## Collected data
(* ===== verification/Channel.v ===== *)
(** * Calls over the channel

    An engine's call to its Manager: the engine writes the request into its slot of the descriptor arena, sends a
    command, the Manager's dispatcher reads the request, answers in the same slot and replies, and the engine
    reads the answer.  The sources are bootstrap.rs (slots, sessions and generations), client.rs
    (call_descriptor), transport.rs (the checks of call_inner) and, on the Manager's side, the dispatcher of
    orbitkv-server/src/endpoint/mod.rs.  An event of the world is one access to the arena by one process or
    one message; the messages are carried by iceoryx2, whose request-response contract (a request is delivered
    at most once, a response belongs to its request) is the two bags of the world. *)
From S2P Require Import Prelude Vecs Words Wire Arena Frames.

Local Open Scope Z_scope.
Local Open Scope rust_scope.

(** ** Sessions of the Manager *)

Record BootstrapSession := mkSession { slot_index : nat; session_token : Z; next_request_generation : Z }.

Definition validate_request (s : BootstrapSession) (d : DescriptorRef) (token : Z) (slot : nat) : result unit BootstrapError :=
  if negb (token =? session_token s) then Err ClientTokenMismatch
  else if negb (slot =? slot_index s)%nat then Err (SlotMismatch (slot_index s) slot)
  else if negb (generation d =? next_request_generation s) then Err (UnexpectedGeneration (next_request_generation s) (generation d))
  else Ok tt.
Definition session_complete (s : BootstrapSession) : result BootstrapSession BootstrapError :=
  match checked_add (next_request_generation s) 2 with
  | Some g => Ok (mkSession (slot_index s) (session_token s) g)
  | None => Err (GenerationExhausted (slot_index s))
  end.

(** [allocate_slot]: the first free slot, with an odd generation behind the one it has. *)
Definition following_generation (current : Z) : option Z :=
  if current =? 0 then Some 1 else if is_multiple_of current 2 then checked_add current 1 else checked_add current 2.
Definition allocate_slot (a : DescriptorArena) (slots : list bool) : prog (result (nat * Z) BootstrapError) :=
  match position negb slots with
  | None => Ret (Err (NoFreeSlots (zlen slots)))
  | Some slot =>
      bind (slot_generation a slot) (fun r =>
        match r with
        | Err e => Ret (Err (ArenaErr e))
        | Ok current =>
            match following_generation current with
            | None => Ret (Err (GenerationExhausted slot))
            | Some g => bind (reset_slot a slot g) (fun r => match r with Err e => Ret (Err (ArenaErr e)) | Ok _ => Ret (Ok (slot, g)) end)
            end
        end)
  end.

Definition arena_error_status (e : ArenaError) : StatusCode :=
  match e with
  | StaleGeneration _ _ => StaleGen
  | InvalidOffset _ | PayloadTooLarge _ _ | LengthMismatch _ _ | ZeroGeneration => Invalid
  | _ => Internal
  end.
Definition bootstrap_error_status (e : BootstrapError) : StatusCode :=
  match e with UnexpectedGeneration _ _ => StaleGen | ClientTokenMismatch | SlotMismatch _ _ => StaleSession | _ => Invalid end.
Definition error_response (r : Response) (st : StatusCode) : Response := mkResponse st (rsp_request r) (rsp_epoch r) (rsp_descriptor r) 0 (value1 r).
(** [Response::ok] with [value1] cleared. *)
Definition fresh_response (c : Command) : Response := mkResponse StOk (request_id c) (epoch c) (descriptor c) (arg0 c) 0.
Lemma following_range current g : 0 <= current -> following_generation current = Some g -> 1 <= g <= u64_max.
Proof.
  intros Hc. unfold following_generation, checked_add. destruct (Z.eqb_spec current 0); [intros [= <-]; unfold u64_max; lia|]. destruct (is_multiple_of current 2).
  - destruct (Z.leb_spec (current + 1) u64_max); [intros [= <-]; lia|done].
  - destruct (Z.leb_spec (current + 2) u64_max); [intros [= <-]; lia|done].
Qed.
Lemma allocate_within slots slot : position negb slots = Some slot -> in_range a slot ->
  within (base a slot) (limit a slot) (fun r : result (nat * Z) BootstrapError => match r with Ok (k, g) => k = slot /\ 1 <= g <= u64_max | Err _ => True end) (allocate_slot a slots).
Proof.
  intros Hp Hr. pose proof (stride_pos a Ha). unfold allocate_slot. rewrite Hp. apply (within_bind _ _ (fun r : result Z ArenaError => match r with Ok g => 0 <= g | Err _ => True end)).
  - unfold slot_generation. rewrite (slot_offset_eq a Ha), (validate_offset_eq a Ha) by done. unfold load_generation. cbn. split_and!; [lia|unfold limit; lia|]. intros bs _. pose proof (of_le_range bs). lia.
  - intros [current|e] Hc; [|done]. destruct (following_generation current) as [g|] eqn:Eg; [|done]. apply following_range in Eg; [|done]. apply (within_bind _ _ (fun _ : result unit ArenaError => True)); [|by intros [[]|]].
    unfold reset_slot. rewrite (slot_offset_eq a Ha), (validate_offset_eq a Ha) by done. unfold write_u32, store_generation. apply within_copy_in; [lia|change (zlen (u32_le 0)) with 4; unfold limit; lia|]. cbn. change (zlen (u64_le g)) with 8. unfold limit. lia.
Qed.
Lemma accept_start_inv x w sent : inv x w -> manager w = MIdle -> inv x (set_manager (MAllocating sent (allocate_slot a (slots w))) w).
Proof.
  intros Hi Hm. apply (manager_quiet x w); cbn; try done; [by apply (token_bound a m0 x)|by rewrite Hm|]. unfold alloc_ok. cbn. destruct (position negb (slots w)) as [slot|] eqn:Ep; [right|left; unfold allocate_slot; rewrite Ep; by eexists].
  pose proof Ep as (b & Hb & Hn)%position_Some. exists slot. assert (in_range a slot) as Hr. { apply lookup_lt_Some in Hb. rewrite (g_slots _ _ _ (i_global _ _ _ _ Hi)) in Hb. unfold in_range. lia. }
  split_and!; [by destruct b|done|by apply allocate_within].
Qed.
Lemma alloc_step_inv x w sent p : inv x w -> manager w = MAllocating sent p -> inv x (set_manager (MAllocating sent (pstep p (memory w)).2) (set_memory (pstep p (memory w)).1 w)).
Proof.
  intros Hi Hm. pose proof (g_alloc _ _ _ (i_global _ _ _ _ Hi)) as Hal. unfold alloc_ok in Hal. rewrite Hm in Hal. destruct Hal as [(e & ->)|(slot & Hsl & Hr & Hw)].
  - cbn. apply (manager_quiet x w); cbn; try done; [by apply (token_bound a m0 x)|by rewrite Hm|]. unfold alloc_ok. cbn. left. by eexists.
  - destruct (mem_step a Ha slot _ p (memory w) Hr Hw) as [Hm1 Hm2]. apply (manager_quiet x w); cbn; try done; [by apply (token_bound a m0 x)| |by rewrite Hm|].
    + intros t s Hs. apply Hm1. intros <-. pose proof (i_tok _ _ _ _ Hi t) as [H1 _]. rewrite Hs in H1. destruct (x !! t); [|done]. destruct H1 as ((_ & _ & ? & _) & _). congruence.
    + unfold alloc_ok. cbn. right. exists slot. split_and!; [done..|by apply within_step].
Qed.
Lemma alloc_failed_inv x w sent e : inv x w -> manager w = MAllocating sent (Ret (Err e)) -> inv x (set_manager MIdle w).
Proof. intros Hi Hm. apply (manager_quiet x w); cbn; try done; [by apply (token_bound a m0 x)|by rewrite Hm]. Qed.

(** *** Accepting *)

Section Accept.
Context (service : bytes) (Hutf : utf8_valid service = true) (Hcreate : create (Arena.session_epoch a) (arena_bytes a) (slot_capacity a) = Ok (a, m0)).
(* ===== verification/ChannelSpec.v ===== *)
(** * Calls over the channel: what they promise

    For every schedule in which the Manager ends only sessions whose engine is gone, requests and answers reach
    the other side unchanged and once, and a publication returns only when the Manager has let go of it. *)
From S2P Require Import Prelude Vecs Words Wire Arena ArenaSpec Frames Channel ChannelInv ChannelSteps ChannelEngine ChannelManager.

Local Open Scope Z_scope.
Local Open Scope rust_scope.

Section Spec.
Context (a : DescriptorArena) (service : bytes).


Context (m0 : mem) (Ha : arena_ok a) (Hep : is_u64 (Arena.session_epoch a)) (Hutf : utf8_valid service = true).
Context (Hcreate : create (Arena.session_epoch a) (arena_bytes a) (slot_capacity a) = Ok (a, m0)).
Abbreviation inv := (inv a m0).



End Spec.




(** ** Two runs *)

Definition times (n : nat) (e : Event) : list Event := replicate n e.
Definition token_a : Z := 131073.
Definition token_b : Z := 131075.
Definition small : result (DescriptorArena * mem) ArenaError := create 1 4120 8.
Definition small_arena : DescriptorArena := mkArena 4120 1 8 24 1.
Definition small_mem : mem := match small with Ok (_, m) => m | Err _ => fun _ => byte_of 0 end.
Definition hello : bytes := str "hi".

(** The Manager ends the session of an engine that is still there, and its slot goes to a second engine: the first writes its payload
    between the second's request and the Manager's read. *)
Definition connect_one : list Event := [MAccept true] ++ times 7 MTick.
Definition crossed : list Event :=
  connect_one ++ [MEnd token_a] ++ connect_one ++ [CCall token_a QueryBundle 5 hello 0; CTick token_a; CCall token_b QueryBundle 6 (str "no") 0] ++ times 9 (CTick token_b) ++
  [CSubmit token_b true; MServe 1 true] ++ times 5 MTick ++ times 2 (CTick token_a) ++ times 4 MTick.


(** The runs are evaluated where they are asked for, and nowhere else. *)
#[local] Opaque acts.
Lemma run_trace es (f : list Ev -> bool) : match acts small_arena (str "orbitkv") es (world_new small_arena small_mem) with Some w => f (trace w) | None => false end = true ->
  exists w, acts small_arena (str "orbitkv") es (world_new small_arena small_mem) = Some w /\ f (trace w) = true.
Proof. destruct (acts _ _ _ _) as [w|]; [|done]. intros H. by exists w. Qed.
Definition has_consumed (k : nat) (p : bytes) (tr : list Ev) : bool := existsb (fun e => match e with EvConsumed k' q => (k =? k')%nat && bool_decide (p = q) | _ => false end) tr.
Definition has_called (k : nat) (p : bytes) (tr : list Ev) : bool := existsb (fun e => match e with EvCall y => (call_id y =? k)%nat && bool_decide (p = call_payload y) | _ => false end) tr.
Lemma has_consumed_In k p tr : has_consumed k p tr = true -> EvConsumed k p ∈ tr.
Proof. intros (e & He & Hx)%existsb_exists. destruct e; try done. apply andb_true_iff in Hx as [->%Nat.eqb_eq ->%bool_decide_eq_true]. by apply list_elem_of_In. Qed.
Lemma has_called_In k p tr : has_called k p tr = true -> exists y, EvCall y ∈ tr /\ call_id y = k /\ call_payload y = p.
Proof. intros (e & He & Hx)%existsb_exists. destruct e as [y| | | |]; try done. apply andb_true_iff in Hx as [Hk%Nat.eqb_eq Hp%bool_decide_eq_true]. exists y. split_and!; [by apply list_elem_of_In|done..]. Qed.


(** C26. The slots of the arena are exclusive only as long as the Manager ends no session of an engine that is still there (it does so when the
    lifecycle connection fails, and when a session that was already sent to its engine cannot be set up): there is
    a run in which the slot of such an engine is given to a second one and the Manager consumes, as the second engine's
    request, the bytes that the first one wrote; the generation checks do not notice. *)
Theorem slot_reuse_crosses :
  exists w y p, acts small_arena (str "orbitkv") crossed (world_new small_arena small_mem) = Some w /\ EvCall y ∈ trace w /\ EvConsumed (call_id y) p ∈ trace w /\ p <> call_payload y.
Proof.
  destruct (run_trace crossed (fun tr => has_consumed 1 hello tr && has_called 1 (str "no") tr)) as (w & Hw & [H1%has_consumed_In (y & Hy & Hid & Hp)%has_called_In]%andb_true_iff); [vm_compute; reflexivity|].
  exists w, y, hello. rewrite Hid, Hp. split_and!; [done..|]. apply (bool_decide_unpack _). vm_compute. exact I.
Qed.
Lemma slice_trim_length {A} (w m : nat) (row : list A) :
  length row = (m + 2 * w)%nat -> (0 < w)%nat ->
  length (Py.slice row (Z.of_nat w) (- Z.of_nat w)) = m.
Proof.
  intros Hrow Hw. rewrite slice_length, Hrow. unfold Py.slice_bound.
  destruct (Z.ltb_spec (Z.of_nat w) 0) as [Hneg|_]; [lia|].
  destruct (Z.ltb_spec (- Z.of_nat w) 0) as [_|Hpos]; [|lia].
  lia.
Qed.

Lemma slice_trim_nth {A} (w m : nat) (row : list A) (d : A) (j : nat) :
  length row = (m + 2 * w)%nat -> (0 < w)%nat -> (j < m)%nat ->
  nth j (Py.slice row (Z.of_nat w) (- Z.of_nat w)) d = nth (w + j) row d.
Proof.
  intros Hrow Hw Hj. unfold Py.slice. rewrite Hrow. unfold Py.slice_bound.
  destruct (Z.ltb_spec (Z.of_nat w) 0) as [Hneg|_]; [lia|].
  destruct (Z.ltb_spec (- Z.of_nat w) 0) as [_|Hpos]; [|lia].
  rewrite nth_firstn.
  destruct (Nat.ltb_spec j
              (Z.to_nat
                 (Z.max 0 (Z.of_nat (m + 2 * w) + - Z.of_nat w)
                  - Z.min (Z.of_nat w) (Z.of_nat (m + 2 * w)))))
    as [_|Hge]; [|lia].
  rewrite nth_skipn. f_equal. lia.
Qed.

(** X19: when the padded and median-filtered array has [REP_WIDTH]
    columns more on either side than the [n]-by-[m] input, [clean_reps]
    cuts exactly these off: its result is [n]-by-[m], and its entry
    [(i, j)] is the entry [(i, j + REP_WIDTH)] of the filtered array. *)
Theorem clean_reps_trims_padding (E : Collaborators) (Sm : matrix)
  (n m : nat) :
  has_shape n (m + 2 * REP_WIDTH)
    (medfilt2d E (pad_reflect E Sm REP_WIDTH) (1%nat, REP_WIDTH)) ->
  has_shape n m (clean_reps E Sm)
  /\ forall i j, (i < n)%nat -> (j < m)%nat ->
       Np.entry 0 (clean_reps E Sm) i j
       = Np.entry 0
           (medfilt2d E (pad_reflect E Sm REP_WIDTH) (1%nat, REP_WIDTH))
           i (REP_WIDTH + j).
Proof.
  intros HF. unfold clean_reps.
  set (F := medfilt2d E (pad_reflect E Sm REP_WIDTH) (1%nat, REP_WIDTH))
    in *.
  assert (0 < REP_WIDTH)%nat as Hw by (unfold REP_WIDTH; lia).
  split.
  - unfold Np.slice_columns. split.
    + rewrite length_map. apply HF.
    + unfold row_length. rewrite Forall_map.
      destruct HF as [_ HF]. unfold row_length in HF.
      eapply Forall_impl; [|exact HF]. simpl. intros row Hrow.
      apply (slice_trim_length REP_WIDTH m row Hrow Hw).
  - intros i j Hi Hj. unfold Np.entry, Np.slice_columns.
    rewrite (nth_map_in _ F [] [] i)
      by (destruct HF as [HFn _]; rewrite <- HFn in Hi; exact Hi).
    apply (slice_trim_nth REP_WIDTH m); [|exact Hw|exact Hj].
    apply (has_shape_row n (m + 2 * REP_WIDTH) F i HF Hi).
Qed.
(** * ExtHostChatSessions: the extension-host side of the chat-session RPC bridge

    Shallow embedding of [src/vs/workbench/api/common/extHostChatSessions.ts].

    The class keeps four maps and three counters.  Everything else it does is
    a call into a collaborator (the main-thread proxy, the log service, the
    disposable / cancellation framework, the extension's provider objects).
    The embedding therefore is a state-and-writer monad: the state is the
    record of the class's fields, and what is written is the sequence of
    outward calls, each tagged with the field values at the moment of the
    call.  An [async] method is cut at its [await]s: the part before the first
    [await] is one function, every continuation is another one that runs on
    whatever the fields are when the awaited promise settles.  An outward call
    is taken to return without calling back into the instance before it
    does. *)

From Stdlib Require Import Ascii.
From stdpp Require Import base gmap strings list pretty.

(** ** Values that cross the boundary *)

(** JavaScript objects are compared by reference.  [Ref] names an object that
    was handed in from outside (a provider, a callback, an icon, a language
    model); [ObjId] names an object created by a [new] expression executed
    inside this class. *)
Definition Ref := nat.
Definition ObjId := nat.

(** A cancellation token is either one the caller passed in or the [token]
    property of a [CancellationTokenSource] created here. *)
Inductive CancellationToken :=
| CallerToken (r : Ref)
| SourceToken (cts : ObjId).

Record IExtensionDescription := { identifier : string }.

(** [vscode.ChatSessionItem], as far as this file reads it. *)
Record ChatSessionItem := {
  item_id : string;
  item_label : string;
  item_iconPath : option Ref;
}.

(** [IChatSessionItem], the DTO pushed to [response]. *)
Record IChatSessionItem := {
  dto_id : string;
  dto_label : string;
  dto_iconPath : option Ref;
}.

(** [vscode.ChatSessionItemProvider]: the optional change event and the
    identity of the object whose [provideChatSessionItems] is called. *)
Record ChatSessionItemProvider := {
  itemProvider_ref : Ref;
  onDidChangeChatSessionItems : option Ref;
}.

Record ChatSessionContentProvider := { contentProvider_ref : Ref }.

## Task to carry out
Each line above that contains the string "mkSession" should be copied.

## Response
Record BootstrapSession := mkSession { slot_index : nat; session_token : Z; next_request_generation : Z }.
  | Some g => Ok (mkSession (slot_index s) (session_token s) g)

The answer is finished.